DATA RECORDS section start
(* ===== verification/Rebuild.v ===== *)
(** * Building the index again

    [BuildIndex] returns the builder's own index, and the builder may go on: more
    documents, then [BuildIndex] once more.  A holder whose compiled state can still
    take transactions ([RecompileSpec]) makes this work: [live] is the life of a
    builder with builds at any place, and the last build answers for everything
    accepted since the last reset.  The default and the keyword holder are of that
    kind; the range holder is not ([rebuild_loses_ranges]). *)

From stdpp Require Import base sorting gmap strings numbers list.
From S2P Require Import Prelude GoValues Ids Document Cursor FieldCursor Collector Scan Holder.
From S2P Require Import Index IndexSpec IndexProofs IndexInstances DefaultHolder RangeIdx RangeHolder.
From S2P Require Import AhoHolder HolderSum Builder BuilderSpec BuilderProofs BuilderDocs Semantics System.
From S2P Require Import Demo Properties RangeProperties.
Open Scope Z_scope.

(** A compiled holder still stands for its transactions as one that may take more. *)
Class RecompileSpec (H D : Type) `{EntriesHolder H D} (factory : HolderFactory H)
    `{!HolderSpec H D factory} : Prop :=
  recompile : forall name h txs, holder_compiled name h txs -> holder_rep name h txs.

#[export] Instance default_recompile `{MapRange} `{GoFloat} `{ProtoStrList}
    (factory : gmap string DefaultEntriesHolder) (Hok : factory_ok factory) :
  RecompileSpec (HolderSpec0 := DefaultHolder_spec factory Hok) DefaultEntriesHolder StrTokenData factory.
Proof. by intros name h txs [Hrep _]. Qed.

#[export] Instance aho_recompile {Mc} `{MapRange} `{ProtoStrList} `{GoFloat} `{AhoMachineSpec Mc}
    (factory : gmap string (ACEntriesHolder Mc)) (Hok : ac_factory_ok factory) :
  RecompileSpec (HolderSpec0 := AhoHolder_spec factory Hok) (ACEntriesHolder Mc) AcHolderTxData factory.
Proof. by intros name h txs [Hrep _]. Qed.

#[export] Instance sum_recompile {H1 D1 H2 D2} `{EntriesHolder H1 D1} `{EntriesHolder H2 D2} `{!WrongData H1} `{!WrongData H2}
    (f1 : gmap string H1) (f2 : gmap string H2) `{!HolderSpec H1 D1 f1} `{!HolderSpec H2 D2 f2}
    (Hdisj : forall name, f1 !! name = None \/ f2 !! name = None) :
  RecompileSpec H1 D1 f1 -> RecompileSpec H2 D2 f2 ->
  RecompileSpec (HolderSpec0 := Sum_spec f1 f2 Hdisj) (H1 + H2) (D1 + D2) (sum_factory f1 f2).
Proof.
  intros R1 R2 name [h|h] txs (Hn & txs' & -> & Hc); (split; [done |]); exists txs'; (split; [done |]);
    by apply recompile.
Qed.

Section Rebuild.
Context {H D K : Type} `{EntriesHolder H D} `{MapRange} `{DocLevelCache K}.
Context (factory : gmap string H) `{!HolderSpec H D factory} `{!RecompileSpec H D factory}
  `{!DocLevelCacheSpec K} `{!CachedHolderSpec (factory:=factory) K H D}.
Hypothesis Hdefault : is_Some (factory !! HolderNameDefault).
Variable docs_of : DocCacheKey -> Document.
#[local] Hint Extern 0 (BEIndex (AnyBEIndex _) _) => exact (Any_index factory) : typeclass_instances.
Local Abbreviation Bld := (IndexerBuilder (AnyBEIndex H) K).
Implicit Types (b : Bld) (log : list LogEntry).

Lemma container_rep_mono (rep rep' : string -> H -> Txs D -> Prop) descs txs a c :
  (forall name h l, rep name h l -> rep' name h l) ->
  container_rep rep descs txs a c -> container_rep rep' descs txs a c.
Proof.
  intros Hm [(h & Hh & Hrep) Hf]. split; [exists h; auto |].
  intros f h' Hh'. destruct (Hf f h' Hh') as (d & Hd & Hne & Hr). exists d. auto.
Qed.

Lemma index_ready_holds (i : AnyBEIndex H) descs txs wild :
  index_ready factory (caddr factory i) i descs txs wild ->
  index_holds (caddr factory i) holder_rep i descs txs wild.
Proof.
  intros [[Hc Hr Hw Hwc] _]. split; [| done ..].
  intros a c Ha. eapply container_rep_mono; [apply recompile | by apply Hc].
Qed.

(** The index that was handed out is still the builder's, and still holds the log. *)
Lemma BuildIndex_binv b log b' i :
  binv factory b log -> cache_sound factory docs_of b -> BuildIndex b = (b', Ok i) ->
  binv factory b' log /\ cache_sound factory docs_of b'.
Proof.
  intros Hb Hs Hbuild.
  destruct (wp_elim (BuildIndex_spec factory b log Hb) Hbuild) as (Hf & <- & txs & wild & Hready & Hl & Hfi).
  assert (docLevelCache b' = docLevelCache b /\ badConjBehavior b' = badConjBehavior b) as [Hk Hbe].
  { unfold BuildIndex in Hbuild. clear -Hbuild.
    by destruct (compileIndexer _) as [? [?|?|?|]]; simplify_eq. }
  split.
  - exists txs, wild. rewrite Hf. split; [split; rewrite Hf |]; [by apply index_ready_holds | done | done].
  - intros k key e Hk' Hmay. unfold skips. rewrite Hf, Hbe. eapply Hs; [| done]. congruence.
Qed.

(** The life of a builder, with builds in between. *)
Inductive live : Bld -> list LogEntry -> Prop :=
| live_reach b log : reachable factory docs_of b log -> live b log
| live_config b log f ct b' r :
    live b log -> ConfigField f ct b = (b', r) -> live b' log
| live_doc b log doc b' r :
    live b log -> doc_cacheable factory K docs_of doc -> AddDocument factory [doc] b = (b', r) ->
    live b' (log ++ match r with Ok _ => accepted factory (fieldsData b') doc | _ => [] end)
| live_reset b log b' r :
    live b log -> Reset factory b = (b', Ok r) -> live b' []
| live_build b log b' i :
    live b log -> BuildIndex b = (b', Ok i) -> live b' log.

Lemma live_inv b log : live b log -> binv factory b log /\ cache_sound factory docs_of b.
Proof.
  induction 1 as [b log Hr | b log f ct b' r Hr [Hb Hs] Hc | b log doc b' r Hr [Hb Hs] Hd Ha
                 | b log b' r Hr [Hb Hs] Hc | b log b' i Hr [Hb Hs] Hc].
  - by apply (reachable_inv factory Hdefault).
  - by destruct (wp_elim (ConfigField_spec factory docs_of b log f ct Hb Hs) Hc) as (? & ? & _).
  - by eapply (add_doc_inv factory Hdefault).
  - by eapply (Reset_inv factory Hdefault).
  - by eapply BuildIndex_binv.
Qed.

Section Query.
Context {B : Type} `{Roaring64Spec B}.
Implicit Types (pool : list (DocIDCollector B)).

(** C5.  Building again is right: when documents, field configurations and resets
    are interleaved with builds in any order, the index of the last build answers a
    query with the ids of exactly the documents with a satisfied conjunction among
    those accepted since the last reset, provided that no conjunction id occurs twice
    among them (no document id was added twice since the reset); errors and panics are
    as for a first build.  The holders are those whose compiled state takes further
    transactions ([RecompileSpec]: the default and the keyword holder). *)
Theorem rebuild_exact b log b' i q pool pool' r :
  live b log -> NoDup log.*1 -> BuildIndex b = (b', Ok i) ->
  pool_ok pool -> Retrieve i q [] pool = (pool', r) ->
  live b' log /\ pool_ok pool' /\
  match r with
  | Ok ids => StronglySorted (fun x y => u64 x < u64 y) ids /\
      forall id, id ∈ ids <-> exists c cj, (c, cj) ∈ log /\ conj_DocID c = id /\
                   conj_sat (log_hit factory (fieldsData b) q) cj = true
  | Err _ => ~ query_ok factory (fieldsData b) q
  | Panic _ => ~ (query_plain q /\ query_ok factory (fieldsData b) q)
  | OutOfFuel => False
  end.
Proof.
  intros Hl Hnd Hb Hp Hret. split; [by eapply live_build |]. destruct (live_inv b log Hl) as [Hi _].
  destruct (wp_elim (BuildIndex_spec factory b log Hi) Hb) as (_ & _ & Hs).
  exact (Retrieve_spec factory _ _ _ _ _ _ _ Hs Hnd Hp Hret).
Qed.

End Query.
End Rebuild.

(** ** A sample: build, add a document with a smaller id, build again *)

#[local] Hint Extern 0 (BEIndex (AnyBEIndex _) _) => exact (Any_index demo_factory) : typeclass_instances.

#[local] Instance demo_recompile : RecompileSpec DefaultEntriesHolder StrTokenData demo_factory :=
  default_recompile demo_factory InitHolderDefaults_ok.

Definition adult (id : DocID) : Document :=
  AddConjunction (NewDocument id) [In NewConjunction "age" (VInt KInt 18)].

Definition built_first : DemoBuilder :=
  (BuildIndex (AddDocument demo_factory [adult 5] (demo_one demo_opts)).1).1.

Definition late : DemoBuilder := (AddDocument demo_factory [adult 2] built_first).1.

Definition late_query : Assignments := {[ "age" := VInt KInt 18 ]}.

Definition late_answer (b : DemoBuilder) : res (list DocID) :=
  (Retrieve (B:=zset) (indexer b) late_query [] []).2.

(** The index that was handed out sees the new document only in part: its posting
    list is no longer sorted, and the scan passes over document 2. *)
Example stale_index :
  (late_answer built_first, late_answer late, late_answer (BuildIndex late).1) =
  (Ok [5; 7], Ok [5; 7], Ok [2; 5; 7]).
Proof. vm_compute. reflexivity. Qed.

Definition late_log : list LogEntry := (demo_log ++ doc_log (adult 5)) ++ doc_log (adult 2).

Lemma late_live : live demo_factory demo_docs_of late late_log.
Proof.
  assert (forall id (b : DemoBuilder) log (b' : DemoBuilder), live demo_factory demo_docs_of b log ->
    AddDocument demo_factory [adult id] b = (b', Ok tt) ->
    accepted demo_factory (fieldsData b') (adult id) = doc_log (adult id) ->
    live demo_factory demo_docs_of b' (log ++ doc_log (adult id))) as Hadd.
  { intros id b log b' Hl Ha <-. by eapply (live_doc _ _ _ _ (adult id) _ (Ok tt)). }
  apply (Hadd 2 built_first); [| vm_compute; reflexivity ..].
  apply (live_build _ _ (AddDocument demo_factory [adult 5] (demo_one demo_opts)).1 _ _ (indexer built_first));
    [| vm_compute; reflexivity].
  apply (Hadd 5 (demo_one demo_opts)); [| vm_compute; reflexivity ..].
  apply live_reach, demo_one_default.
Qed.

Lemma rebuild_exact_witness :
  late_answer (BuildIndex late).1 = Ok [2; 5; 7] /\
  forall id, id ∈ [2; 5; 7] <-> exists c cj, (c, cj) ∈ late_log /\ conj_DocID c = id /\
    conj_sat (log_hit demo_factory (fieldsData late) late_query) cj = true.
Proof.
  assert (late_answer (BuildIndex late).1 = Ok [2; 5; 7]) as Hans by (vm_compute; reflexivity).
  split; [exact Hans |].
  destruct (rebuild_exact (B:=zset) demo_factory demo_default demo_docs_of late late_log
    (BuildIndex late).1 (indexer (BuildIndex late).1) late_query []
    (Retrieve (B:=zset) (indexer (BuildIndex late).1) late_query [] []).1 (Ok [2; 5; 7]))
    as (_ & _ & _ & Hids).
  - apply late_live.
  - by apply (bool_decide_eq_true_1 _), eq_refl.
  - vm_compute. reflexivity.
  - constructor.
  - rewrite <- Hans. apply surjective_pairing.
  - exact Hids.
Defined.

(** ** The range holder cannot be compiled twice ([rix_Compile_twice]) *)

Section Ranges.
#[local] Hint Extern 0 (BEIndex (AnyBEIndex _) _) => exact (Any_index mixed_factory) : typeclass_instances.

Definition age_answer (b : MixedBuilder) (n : Z) : res (list DocID) :=
  (Retrieve (B:=zset) (indexer b) {[ "age" := VInt KInt n ]} [] []).2.

Definition mixed_built : MixedBuilder := (BuildIndex mixed_added).1.

(** After a second [BuildIndex] the same query no longer finds document 1, whose
    expression [age > 17] is kept as a range (document 3's is kept as values). *)
Example rebuild_loses_ranges :
  (age_answer mixed_built 18, age_answer (BuildIndex mixed_built).1 18) = (Ok [1; 3], Ok [3]).
Proof. vm_compute. reflexivity. Qed.

End Ranges.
DATA RECORDS section end
- WHAT NEEDS TO BE DONE:
Beginning with the line that has "Implicit Types (b" and ending with the line that has "live_build b log", set down the lines above exactly and include no others.

- SOLUTION:
Implicit Types (b : Bld) (log : list LogEntry).

Lemma container_rep_mono (rep rep' : string -> H -> Txs D -> Prop) descs txs a c :
  (forall name h l, rep name h l -> rep' name h l) ->
  container_rep rep descs txs a c -> container_rep rep' descs txs a c.
Proof.
  intros Hm [(h & Hh & Hrep) Hf]. split; [exists h; auto |].
  intros f h' Hh'. destruct (Hf f h' Hh') as (d & Hd & Hne & Hr). exists d. auto.
Qed.

Lemma index_ready_holds (i : AnyBEIndex H) descs txs wild :
  index_ready factory (caddr factory i) i descs txs wild ->
  index_holds (caddr factory i) holder_rep i descs txs wild.
Proof.
  intros [[Hc Hr Hw Hwc] _]. split; [| done ..].
  intros a c Ha. eapply container_rep_mono; [apply recompile | by apply Hc].
Qed.

(** The index that was handed out is still the builder's, and still holds the log. *)
Lemma BuildIndex_binv b log b' i :
  binv factory b log -> cache_sound factory docs_of b -> BuildIndex b = (b', Ok i) ->
  binv factory b' log /\ cache_sound factory docs_of b'.
Proof.
  intros Hb Hs Hbuild.
  destruct (wp_elim (BuildIndex_spec factory b log Hb) Hbuild) as (Hf & <- & txs & wild & Hready & Hl & Hfi).
  assert (docLevelCache b' = docLevelCache b /\ badConjBehavior b' = badConjBehavior b) as [Hk Hbe].
  { unfold BuildIndex in Hbuild. clear -Hbuild.
    by destruct (compileIndexer _) as [? [?|?|?|]]; simplify_eq. }
  split.
  - exists txs, wild. rewrite Hf. split; [split; rewrite Hf |]; [by apply index_ready_holds | done | done].
  - intros k key e Hk' Hmay. unfold skips. rewrite Hf, Hbe. eapply Hs; [| done]. congruence.
Qed.

(** The life of a builder, with builds in between. *)
Inductive live : Bld -> list LogEntry -> Prop :=
| live_reach b log : reachable factory docs_of b log -> live b log
| live_config b log f ct b' r :
    live b log -> ConfigField f ct b = (b', r) -> live b' log
| live_doc b log doc b' r :
    live b log -> doc_cacheable factory K docs_of doc -> AddDocument factory [doc] b = (b', r) ->
    live b' (log ++ match r with Ok _ => accepted factory (fieldsData b') doc | _ => [] end)
| live_reset b log b' r :
    live b log -> Reset factory b = (b', Ok r) -> live b' []
| live_build b log b' i :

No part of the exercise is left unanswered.